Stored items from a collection
(** * Scalar constraint translation of protoc-gen-jsonschema

    A shallow embedding of [internal/module/scalar.go]: the scalar
    dispatcher, the boolean, bytes and string constraint translators, and the
    rewriter that renders a [regexp/syntax] tree as an ECMAScript pattern.

    Go strings are byte strings and are modelled by [string]; Go [int] and
    [uint64] values are modelled by [Z] and [N] (the code does no arithmetic
    on them, so no wrap-around arises). *)

From Stdlib Require Import String Ascii List ZArith NArith Bool Lia.
From Stdlib Require Import DecimalString.
Import ListNotations.
Local Open Scope list_scope.
Local Open Scope string_scope.
Set Warnings "-register-all".

(** ** Outcomes of a run

    [m.Failf] and [m.CheckErr] end the whole generation run; indexing an
    empty slice panics.  Both are outcomes without a value. *)

Inductive Failure : Type :=
| UnexpectedScalarType
| FailedToParseRegularExpression
| FailedToCheckEmptyMatch
| IndexOutOfRange.

Inductive Result (A : Type) : Type :=
| Ok (a : A)
| Abort (f : Failure).

Arguments Ok {A} a.
Arguments Abort {A} f.

Definition bind {A B : Type} (r : Result A) (k : A -> Result B) : Result B :=
  match r with
  | Ok a => k a
  | Abort f => Abort f
  end.

Notation "x <- c ;; k" := (bind c (fun x => k))
  (at level 61, c at next level, right associativity).

Definition succeeds {A : Type} (r : Result A) : Prop :=
  exists a, r = Ok a.

Definition aborts {A : Type} (r : Result A) : Prop :=
  exists f, r = Abort f.

(** ** The syntax tree of [regexp/syntax] *)

Module Syntax.

(** [syntax.Op], in declaration order; [OpNoMatch] is [1 + iota]. *)
Inductive Op : Type :=
| OpNoMatch | OpEmptyMatch | OpLiteral | OpCharClass | OpAnyCharNotNL
| OpAnyChar | OpBeginLine | OpEndLine | OpBeginText | OpEndText
| OpWordBoundary | OpNoWordBoundary | OpCapture | OpStar | OpPlus
| OpQuest | OpRepeat | OpConcat | OpAlternate.

Definition code (o : Op) : Z :=
  match o with
  | OpNoMatch => 1 | OpEmptyMatch => 2 | OpLiteral => 3 | OpCharClass => 4
  | OpAnyCharNotNL => 5 | OpAnyChar => 6 | OpBeginLine => 7 | OpEndLine => 8
  | OpBeginText => 9 | OpEndText => 10 | OpWordBoundary => 11
  | OpNoWordBoundary => 12 | OpCapture => 13 | OpStar => 14 | OpPlus => 15
  | OpQuest => 16 | OpRepeat => 17 | OpConcat => 18 | OpAlternate => 19
  end%Z.

Definition op_eqb (a b : Op) : bool := Z.eqb (code a) (code b).

(** [syntax.Regexp]: operator, subexpressions, matched runes, and the
    bounds of a repeat. *)
Inductive Regexp : Type :=
  mkRegexp {
    op : Op;
    Sub : list Regexp;
    Rune : list Z;
    Min : Z;
    Max : Z
  }.

End Syntax.
Import Syntax.

(** [strconv.Itoa]. *)
Definition Itoa (n : Z) : string := NilZero.string_of_int (Z.to_int n).

(** [regexp.QuoteMeta]: every byte of [\.+*?()|[]{}^$] gets a backslash. *)
Definition special (b : ascii) : bool :=
  existsb (Ascii.eqb b) (list_ascii_of_string "\.+*?()|[]{}^$").

Fixpoint QuoteMeta (s : string) : string :=
  match s with
  | EmptyString => EmptyString
  | String b rest =>
      if special b then String "\" (String b (QuoteMeta rest))
      else String b (QuoteMeta rest)
  end.

Section Rewriter.

(** The [String] method of [syntax.Regexp], the source dialect's own
    rendering. *)
Variable regexpString : Regexp -> string.

(** The operators of the case at line 244. *)
Definition isQuantifier (o : Op) : Prop :=
  o = OpStar \/ o = OpPlus \/ o = OpQuest \/ o = OpRepeat.

(** The test of line 246. *)
Definition needsGroup (subexpression : Regexp) : bool :=
  (code OpCapture <? code (op subexpression))%Z
  || (op_eqb (op subexpression) OpLiteral
      && (1 <? length (Rune subexpression))%nat).

(** Lines 254-275: the text written after the operand. *)
Definition quantifier (expression : Regexp) : string :=
  match op expression with
  | OpStar => "*"
  | OpPlus => "+"
  | OpQuest => "?"
  | OpRepeat =>
      "{" ++ Itoa (Min expression)
      ++ (if (Max expression =? Min expression)%Z then ""
          else "," ++ (if (0 <=? Max expression)%Z
                       then Itoa (Max expression) else ""))
      ++ "}"
  | _ => ""
  end.

(** [writeECMAScriptCompatibleRegexp], as the text it appends to the
    builder; [Sub[0]] of a node without subexpressions panics. *)
Fixpoint writeECMAScriptCompatibleRegexp (expression : Regexp)
  : Result string :=
  match expression with
  | mkRegexp o sub _ _ _ =>
      match o with
      | OpAnyCharNotNL => Ok "."
      | OpAnyChar => Ok "[\s\S]"
      | OpBeginLine | OpBeginText => Ok "^"
      | OpEndLine | OpEndText => Ok "$"
      | OpCapture =>
          match sub with
          | [] => Abort IndexOutOfRange
          | subexpression :: _ =>
              s <- writeECMAScriptCompatibleRegexp subexpression ;;
              Ok ("(" ++ s ++ ")")
          end
      | OpStar | OpPlus | OpQuest | OpRepeat =>
          match sub with
          | [] => Abort IndexOutOfRange
          | subexpression :: _ =>
              s <- writeECMAScriptCompatibleRegexp subexpression ;;
              Ok ((if needsGroup subexpression
                   then "(?:" ++ s ++ ")" else s)
                  ++ quantifier expression)
          end
      | OpConcat =>
          (fix loop (l : list Regexp) : Result string :=
             match l with
             | [] => Ok ""
             | subexpression :: rest =>
                 s <- writeECMAScriptCompatibleRegexp subexpression ;;
                 t <- loop rest ;;
                 Ok ((if op_eqb (op subexpression) OpAlternate
                      then "(?:" ++ s ++ ")" else s) ++ t)
             end) sub
      | OpAlternate =>
          (fix loop (first : bool) (l : list Regexp) : Result string :=
             match l with
             | [] => Ok ""
             | subexpression :: rest =>
                 s <- writeECMAScriptCompatibleRegexp subexpression ;;
                 t <- loop false rest ;;
                 Ok ((if first then "" else "|") ++ s ++ t)
             end) true sub
      | _ => Ok (regexpString expression)
      end
  end.
Lemma rows_of_keys (sid : str) (l : list vote) :
  length (rows_of sid l)
  = length (List.filter (fun k => bool_decide (fst k = sid))
                        (List.map key_of_vote l)).
Proof.
  unfold rows_of. induction l as [|v l IH]; [reflexivity|].
  cbn [List.map List.filter]. unfold key_of_vote at 1. cbn [fst].
  destruct (bool_decide (ID v = sid)); cbn [length]; rewrite IH; reflexivity.
Qed.

Lemma count_keys (sid : str) (df : list nc_row) :
  length (List.filter (fun k => bool_decide (fst k = sid))
            (flat_map (fun row => repeat (key_of_row row) 6) df))
  = (6 * length (List.filter (fun row => bool_decide (nc_ID row = sid)) df))%nat.
Proof.
  induction df as [|row df IH]; [reflexivity|].
  cbn [flat_map]. rewrite List.filter_app, length_app, IH.
  cbn [List.filter repeat key_of_row fst].
  destruct (bool_decide (nc_ID row = sid)); cbn [length app]; lia.
Qed.

Lemma one_row_per_id (sid : str) (df : list nc_row) (row : nc_row) :
  List.NoDup (List.map nc_ID df) -> In row df -> nc_ID row = sid ->
  List.filter (fun row => bool_decide (nc_ID row = sid)) df = [row].
Proof.
  intros Hnd Hin <-. induction df as [|x df IH]; [destruct Hin|].
  simpl in Hnd. apply List.NoDup_cons_iff in Hnd as [Hx Hnd].
  cbn [List.filter].
  assert (Hnone : forall y, nc_ID y ∉ List.map nc_ID df ->
            List.filter (fun r => bool_decide (nc_ID r = nc_ID y)) df = []).
  { clear. intros y Hy. induction df as [|z df IH]; [reflexivity|].
    simpl in Hy. apply not_elem_of_cons in Hy as [Hne Hy].
    cbn [List.filter]. rewrite bool_decide_eq_false_2 by congruence.
    apply IH, Hy. }
  destruct Hin as [->|Hin].
  - rewrite bool_decide_eq_true_2 by reflexivity. f_equal.
    apply Hnone. rewrite list_elem_of_In. exact Hx.
  - rewrite bool_decide_eq_false_2.
    + apply IH; assumption.
    + intros E. apply Hx. rewrite E. apply List.in_map, Hin.
Qed.
(** ** A test double, after the fixtures of [tests/test_bicimad.py] *)

Module Fixture.

Definition q : string := String Re.dquote EmptyString.
Definition nl : string := String Re.newline EmptyString.

Definition anchor (href label : string) : string :=
  "<a href=" ++ q ++ href ++ q ++ ">" ++ label ++ "</a>".

Definition january : string :=
  "/getattachment/20b8509b-97a8-4831-b9d2-4900322e1714/trips_23_01_January-csv.aspx".
Definition march : string :=
  "/getattachment/e1ea5e02-4ba9-471a-bb95-8cb327220b05/trips_22_03_March-csv.aspx".
Definition june : string :=
  "/getattachment/ab3776ab-ba7f-4da3-bea6-e70c21c7d8be/trips_21_06_June-csv.aspx".

(** An index page with one anchor on each line. *)
Definition emt_datos : string :=
  "<ul>" ++ nl
  ++ "<li>" ++ anchor january "Enero 2023" ++ "</li>" ++ nl
  ++ "<li>" ++ anchor "/Datos-estaticos/Ayuda.aspx" "Ayuda" ++ "</li>" ++ nl
  ++ "<li>" ++ anchor march "Marzo 2022" ++ "</li>" ++ nl
  ++ "<li>" ++ anchor june "Junio 2021" ++ "</li>" ++ nl
  ++ "<li>" ++ anchor january "Enero 2023 (copia)" ++ "</li>" ++ nl
  ++ "</ul>".

(** Two anchors on one line. *)
Definition one_line : string :=
  anchor january "Enero 2023" ++ " " ++ anchor march "Marzo 2022".

Definition catalogue : UrlEMT := mkUrlEMT [january; march; june].

(** 1.5, 2.25 and 90 as floats; the two infinities are [S754_infinity]. *)
Definition f1_5 : float := float_div (float_of_Z 3) (float_of_Z 2).
Definition f2_25 : float := float_div (float_of_Z 9) (float_of_Z 4).
Definition f90 : float := float_of_Z 90.
(** Once the response has ended, harmless calls change nothing. *)
Lemma run_after_end w t :
  forallb is_harmless t = true ->
  finished (res w) = true ->
  run w t = (t, alive w).
Proof.
  intros Hcalls Hfin. induction t as [|e t IH]; [reflexivity|].
  simpl in Hcalls. apply andb_true_iff in Hcalls as [He Hcalls].
  destruct e as [| | | | | | | | |[d|]]; try discriminate; simpl;
    rewrite ?Hfin, (IH Hcalls); reflexivity.
Qed.

(** The two calls of a dispatch, when [spawn] returns a child with its
    streams. *)
Lemma run_dispatch w command args env :
  child w = spawned \/ child w = failed_with_streams ->
  run w [child_spawn command args env; req_pipe_stdin]
  = ([child_spawn command args env; req_pipe_stdin], alive w).
Proof. intros [H|H]; simpl; rewrite H; simpl; rewrite H; reflexivity. Qed.

(** A run without rejected call has made every call. *)
Lemma accepted_calls w t : accepts w t = true -> fst (run w t) = t.
Proof.
  unfold accepts. destruct (snd (run w t)) as [w'|why] eqn:E; [|discriminate].
  intros _. exact (run_alive _ _ _ E).
Qed.

(** The calls made are among the calls attempted. *)
Lemma run_In w t e : In e (fst (run w t)) -> In e t.
Proof.
  intros Hin. destruct (run_prefix w t) as [rest Hsplit].
  rewrite Hsplit. apply in_or_app. now left.
Qed.
(** * matchering-mx: the mixing and mastering worker of [main.py]

    A shallow embedding of [main.py] (the storage helpers, the mixer, the
    notifier and [lambda_handler]) together with the properties of its
    orchestration contract.

    The program is effectful Python.  It is embedded as functions in a
    state-and-exception monad over a [World] that holds the local file
    system, the one module global that the handler assigns and the
    chronological list of every external interaction.  The external
    collaborators (S3, the webhook, pydub decoding, the mastering library,
    [os.remove]) are answers of an environment [Env] that may depend on the
    whole history so far. *)

From stdpp Require Import gmap strings list pretty.
From Stdlib Require Import ZArith Lia Ascii.

Open Scope string_scope.
Open Scope list_scope.
Open Scope Z_scope.

(** ** Python values and exceptions *)

(** The values that [body.get] hands to the handler.  The Job schema has
    integer and string fields; a missing key and JSON [null] both read as
    [None].  JSON arrays, objects and floats are outside this model. *)
Inductive pyval : Type :=
| PNone
| PBool (b : bool)
| PInt (z : Z)
| PStr (s : string).

(** [str s != ""] *)
Definition nonempty (s : string) : bool := negb (String.eqb s "").
(** * flare-system-client: system-manager client and finalizer routing

    A shallow embedding of
      - [SigningPolicyHash], [sendSignNewSigningPolicy] and
        [VotePowerBlockSelectedListener] of the system-manager contract
        client (package [clients]), and
      - [ProcessSubmissionData] of the finalizer client
        (client/finalizer/finalizer_client.go),
    together with the properties the specification states about them. *)

From Stdlib Require Import ZArith Lia.
From Stdlib.Strings Require Import Byte.
From stdpp Require Import base option list strings pretty gmap.

(** ** Go run-time notions used by the clients *)

Module Go.

(** What a run-time panic carries. *)
Inductive panic_value : Type :=
| SliceBoundsOutOfRange     (* s[lo:hi] with hi > cap(s) or lo > hi *)
| IndexOutOfRange           (* s[i] with i >= len(s) *)
| ArrayConversionTooShort   (* [32]byte(s) with len(s) < 32 *)
| ExplicitPanic (err : string).   (* panic(err) *)

(** A Go call either returns or panics. *)
Inductive exec (A : Type) : Type :=
| Ret (a : A)
| Panic (p : panic_value).
Arguments Ret {A} a.
Arguments Panic {A} p.

#[export] Instance exec_ret : MRet exec := @Ret.
#[export] Instance exec_bind : MBind exec := λ A B f m,
  match m with
  | Ret a => f a
  | Panic p => Panic p
  end.

Definition panics {A} (m : exec A) : Prop := ∃ p, m = Panic p.
Definition returns {A} (m : exec A) : Prop := ∃ a, m = Ret a.

(** Go's [error] interface value; [nil] is [None] where an error is
    optional. *)
Definition error := string.

(** A byte slice: the [len] bytes one can index, followed by the rest of the
    backing array up to [cap].  The language specification bounds a slice
    expression on a slice by the capacity, not by the length ("For slices,
    the upper index bound is the slice capacity cap(a) rather than the
    length"), so the bytes past the length are part of the value. *)
Record slice : Type := Slice {
  elems : list byte;
  spare : list byte
}.

Definition len (s : slice) : nat := length (elems s).
Definition cap (s : slice) : nat := length (elems s) + length (spare s).
Definition backing (s : slice) : list byte := elems s ++ spare s.

(** A slice with no room behind its last byte. *)
Definition of_bytes (bs : list byte) : slice := Slice bs [].

(** [s[lo:hi]] *)
Definition subslice (s : slice) (lo hi : nat) : exec slice :=
  if decide (lo ≤ hi ∧ hi ≤ cap s)
  then Ret (Slice (take (hi - lo) (drop lo (backing s))) (drop hi (backing s)))
  else Panic SliceBoundsOutOfRange.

§ Action item
Transcribe the lines above between the line holding "whole history so far. *)" and the line holding "Definition error := string.", inclusive, exactly as they stand and with nothing added.

§ Answer box
    whole history so far. *)

From stdpp Require Import gmap strings list pretty.
From Stdlib Require Import ZArith Lia Ascii.

Open Scope string_scope.
Open Scope list_scope.
Open Scope Z_scope.

(** ** Python values and exceptions *)

(** The values that [body.get] hands to the handler.  The Job schema has
    integer and string fields; a missing key and JSON [null] both read as
    [None].  JSON arrays, objects and floats are outside this model. *)
Inductive pyval : Type :=
| PNone
| PBool (b : bool)
| PInt (z : Z)
| PStr (s : string).

(** [str s != ""] *)
Definition nonempty (s : string) : bool := negb (String.eqb s "").
(** * flare-system-client: system-manager client and finalizer routing

    A shallow embedding of
      - [SigningPolicyHash], [sendSignNewSigningPolicy] and
        [VotePowerBlockSelectedListener] of the system-manager contract
        client (package [clients]), and
      - [ProcessSubmissionData] of the finalizer client
        (client/finalizer/finalizer_client.go),
    together with the properties the specification states about them. *)

From Stdlib Require Import ZArith Lia.
From Stdlib.Strings Require Import Byte.
From stdpp Require Import base option list strings pretty gmap.

(** ** Go run-time notions used by the clients *)

Module Go.

(** What a run-time panic carries. *)
Inductive panic_value : Type :=
| SliceBoundsOutOfRange     (* s[lo:hi] with hi > cap(s) or lo > hi *)
| IndexOutOfRange           (* s[i] with i >= len(s) *)
| ArrayConversionTooShort   (* [32]byte(s) with len(s) < 32 *)
| ExplicitPanic (err : string).   (* panic(err) *)

(** A Go call either returns or panics. *)
Inductive exec (A : Type) : Type :=
| Ret (a : A)
| Panic (p : panic_value).
Arguments Ret {A} a.
Arguments Panic {A} p.

#[export] Instance exec_ret : MRet exec := @Ret.
#[export] Instance exec_bind : MBind exec := λ A B f m,
  match m with
  | Ret a => f a
  | Panic p => Panic p
  end.

Definition panics {A} (m : exec A) : Prop := ∃ p, m = Panic p.
Definition returns {A} (m : exec A) : Prop := ∃ a, m = Ret a.

(** Go's [error] interface value; [nil] is [None] where an error is
    optional. *)
Definition error := string.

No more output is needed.